Gene-edited calf may reduce reliance on antimicrobials against cattle disease

Geitner Simmons, Nebraska Institute of Agriculture and Natural Resources

January 8, 2024

Brian Vander Ley, associate professor in the University of Nebraska–Lincoln’s School of Veterinary Medicine and Biomedical Sciences, works with Ginger, a Gir cow gene-edited with resistance to bovine viral diarrhea virus. Photo by Craig Chandler, University of Nebraska Communication and Marketing.

Cattle worldwide face major health threats from a highly infectious viral disease that decades of vaccinations and other precautions have failed to contain. Federal, private-sector and Nebraska Husker scientists are collaborating on a new line of defense, by producing a gene-edited calf resistant to the virus.

If follow-up research confirms its efficacy, the gene-editing approach offers long-term potential to reduce antimicrobial and antibiotic use in the cattle industry.

The bovine viral diarrhea virus devastates the bovine immune system and can cause severe respiratory and intestinal harm to infected beef and dairy cattle, said veterinary epidemiologist Brian Vander Ley, an associate professor in the University of Nebraska–Lincoln’s School of Veterinary Medicine and Biomedical Sciences.

In utero calves are especially vulnerable to infection. If they survive, they can remain infected for life, repeatedly spreading the virus to other cattle.

“They show up as normal cattle but really, they’re shedding a tremendous amount of virus. They’re the ‘Typhoid Marys’ of BVDV spread,” said Vander Ley, assistant director of UNL’s Great Plains Veterinary Educational Center in Clay Center.

The cattle industry has vaccinated against the disease since the 1960s, but “the highly mutable nature of BVDV and the emergence of highly virulent strains of BVDV contribute to limited success of present control programs,” the Academy of Veterinary Consultants has stated.

Scientists identified the specific genetic structure associated with the disease earlier this century. A collaborative project involving scientists with the USDA’s Agricultural Research Service and Acceligen, a Minnesota-based private company, used gene editing to change the small number of amino acids that lead to BVDV vulnerability, while keeping the rest of the protein, CD46, unchanged.

“Our objective was to use gene-editing technology to slightly alter CD46 so it wouldn’t bind the virus yet would retain all its normal bovine functions,” said Aspen Workman, a scientist with ARS’ U.S. Meat Animal Research Center in Clay Center, Nebraska.

A gene-edited calf, named Ginger, was born on July 19, 2021, and transported to UNL a week later for close monitoring by Vander Ley.

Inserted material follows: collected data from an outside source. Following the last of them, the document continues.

(** * nl2sql-mcp-nextjs: the tool handlers of [app/[transport]/route.ts]

    A shallow embedding of the five tool handlers and of the schema loader,
    and the properties of the specification settled against them.

    Strings are [string]s of code units below 256.  A rejected promise or a
    thrown exception is a [Throw]; what the host supplies (the file system,
    the environment, the remote completion model, the date parser) is an
    explicit argument of the handler that uses it. *)

From Stdlib Require Import Bool List Arith ZArith Lia Ascii String.
From Stdlib Require Import DecimalString Floats.
From Stdlib Require Import Reals Lra.
From Stdlib Require Import Permutation Sorted.
Import ListNotations.

Open Scope string_scope.

#[local] Set Warnings "-inexact-float".

(** ** Completions: a value or a thrown exception *)

Inductive completion (A : Type) : Type :=
| Return (a : A)
| Throw (message : string).

Arguments Return {A} a.
Arguments Throw {A} message.

Definition bind {A B : Type} (c : completion A) (k : A -> completion B)
  : completion B :=
  match c with
  | Return a => k a
  | Throw m => Throw m
  end.

Notation "x <- c ;; k" := (bind c (fun x => k))
  (at level 61, c at next level, right associativity).

(** [try { body } catch (error) { handler(error.message) }] *)
Definition try_catch {A : Type} (body : completion A) (handler : string -> A) : A :=
  match body with
  | Return a => a
  | Throw m => handler m
  end.

(** ** Strings *)

Module JSString.

Definition LF : string := String (ascii_of_nat 10) "".
Definition DQUOTE : string := String (ascii_of_nat 34) "".

Fixpoint drop (n : nat) (s : string) : string :=
  match n, s with
  | O, _ => s
  | S n', String _ s' => drop n' s'
  | S _, EmptyString => EmptyString
  end.

Fixpoint take (n : nat) (s : string) : string :=
  match n, s with
  | S n', String c s' => String c (take n' s')
  | _, _ => EmptyString
  end.

Definition is_digit (c : ascii) : bool :=
  let n := nat_of_ascii c in ((48 <=? n) && (n <=? 57))%nat.

Fixpoint all_digits (s : string) : bool :=
  match s with
  | EmptyString => true
  | String c s' => is_digit c && all_digits s'
  end.

(** [s.endsWith(suffix)] *)
Definition endsWith (s suffix : string) : bool :=
  (length suffix <=? length s)%nat
  && (drop (length s - length suffix) s =? suffix).

(** [s.replace(pattern, '')] with a string pattern: the first occurrence
    of [pattern], scanning from the left, is removed; a string without an
    occurrence is returned unchanged. *)
Fixpoint remove_first (pattern s : string) : string :=
  if prefix pattern s then drop (length pattern) s
  else match s with
       | EmptyString => EmptyString
       | String c s' => String c (remove_first pattern s')
       end.

(** [s.replace(/pattern/g, replacement)] for a pattern of literal
    characters and a replacement without [$]: the occurrences are found
    left to right and do not overlap.  [fuel] bounds the scan; the length
    of the string is enough. *)
Fixpoint replace_all_fuel (fuel : nat) (pattern replacement s : string) : string :=
  match fuel with
  | O => s
  | S fuel' =>
      match s with
      | EmptyString => EmptyString
      | String c s' =>
          if prefix pattern s
          then replacement
               ++ replace_all_fuel fuel' pattern replacement (drop (length pattern) s)
          else String c (replace_all_fuel fuel' pattern replacement s')
      end
  end.

Definition replace_all (pattern replacement s : string) : string :=
  replace_all_fuel (length s) pattern replacement s.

Throughout, Ginger has remained a “bright, healthy calf,” normal both physically and behaviorally, which included a week with a BVDV-infected dairy calf that was shedding the virus in great volume.

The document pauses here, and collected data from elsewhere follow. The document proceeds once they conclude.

(** Build-time configuration taken from config.h, defines.h and util.c. *)
Record Config : Type := {
  MOTOR_LEFT_ENA : bool;
  MOTOR_RIGHT_ENA : bool;
  I_DC_MAX : Z;
  A2BIT_CONV : Z;
  FOC_CTRL : Z;
  BAT_CELLS : Z;
  BAT_CALIB_ADC : Z;
  BAT_CALIB_REAL_VOLTAGE : Z;
  BAT_FILT_COEF : Z;
  (** [filtLowPass32 u coef y] is the new value of [*y]. *)
  filtLowPass32 : Z -> Z -> Z -> Z
}.

Inductive motor_side : Type := Left | Right.
Inductive phase : Type := PhaseU | PhaseV | PhaseW.

(** What the handler does to the hardware and to the controller, in the
    order in which it does it. *)
Inductive event : Type :=
| Ev_IFCR                                     (* the write to DMA1->IFCR *)
| Ev_BDTR (m : motor_side) (v : Z)            (* a write to TIMx->BDTR *)
| Ev_CCR (m : motor_side) (ph : phase) (v : Z)  (* a write to a compare register *)
| Ev_step (m : motor_side)                    (* a call of BLDC_controller_step *)
| Ev_buzzer (level : bool).                   (* a write to the buzzer pin *)

Definition is_interlock (e : event) : bool :=
  match e with Ev_BDTR _ _ => true | _ => false end.

Definition is_actuation (e : event) : bool :=
  match e with Ev_CCR _ _ _ | Ev_step _ => true | _ => false end.

Definition is_buzzer (e : event) : bool :=
  match e with Ev_buzzer _ => true | _ => false end.

Record calibration : Type := {
  offsetcount : Z;
  offsetrlA : Z; offsetrlB : Z; offsetrrB : Z; offsetrrC : Z;
  offsetdcl : Z; offsetdcr : Z
}.

Record battery : Type := { batVoltage : Z; batVoltageFixdt : Z }.

Record currents : Type := {
  curL_phaA : Z; curL_phaB : Z; curL_DC : Z;
  curR_phaB : Z; curR_phaC : Z; curR_DC : Z
}.

(** The registers of one motor timer that the handler writes. *)
Record TIM_TypeDef : Type := { BDTR : Z; TIM_U : Z; TIM_V : Z; TIM_W : Z }.

Record buzzer : Type := {
  buzzerTimer : Z;
  buzzerPrev : Z;
  buzzerIdx : Z;
  BUZZER_PIN : bool
}.

Record odometry : Type := {
  wheel_left_ticks : Z;
  wheel_right_ticks : Z;
  enc_val_previous_left : Z;
  enc_val_previous_right : Z
}.

Section Handler.

Context `{ctl : Controller} (cfg : Config).

(** The controller instance of one motor: [rtU_x], [rtY_x], [rtDW_x]. *)
Record motor : Type := { rtU : ExtU; rtY : ExtY; rtDW : DW }.

(** Everything the handler writes. *)
Record state : Type := {
  cal : calibration;
  bat : battery;
  cur : currents;
  LEFT_TIM : TIM_TypeDef;
  RIGHT_TIM : TIM_TypeDef;
  buz : buzzer;
  pwm_margin : Z;
  OverrunFlag : bool;
  enableFin : Z;
  rt_Left : motor;
  rt_Right : motor;
  odo : odometry;
  trace : list event
}.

The research findings were published online May 9 by the PNAS Nexusopen-access journal, a sibling publication to the Proceedings of the National Academy of Sciences. Workman is lead author.

Ginger is a Gir, a tropically adapted cattle breed used to develop Brahman cattle in North America. Follow-up research will require experimental replication in other cattle breeds. Ginger also will be monitored through pregnancy if it occurs.

If the gene-editing approach proves viable, it could potentially reduce the cattle sector’s use of antimicrobials, Vander Ley said.

“The most successful version of the future that I can see is one where we don’t have to deal with antimicrobial resistance because we just don’t use that many antimicrobials,” he said. “That’s better for everyone. That means that we have eliminated the cause of a lot of the antimicrobial use, and we’ve eliminated that expense for livestock producers.”

Michael Heaton, a USMARC researcher for the BVDV project, concurred. This line of research “represents another opportunity to lessen the need for antibiotics in agriculture,” he said.

In addition to Vander Ley, Workman and Heaton, other study coauthors are Erin E. Jobman, Great Plains Veterinary Educational Center; Gregory P. Harhay, USMARC; private-sector scientists Tad S. Sonstegard, Dennis A. Webster, Luke Sherry, Sabreena Larson, Daniel F. Carlson and Jonathan Bostrom; and Theodore S. Kalbfleisch with the University of Kentucky.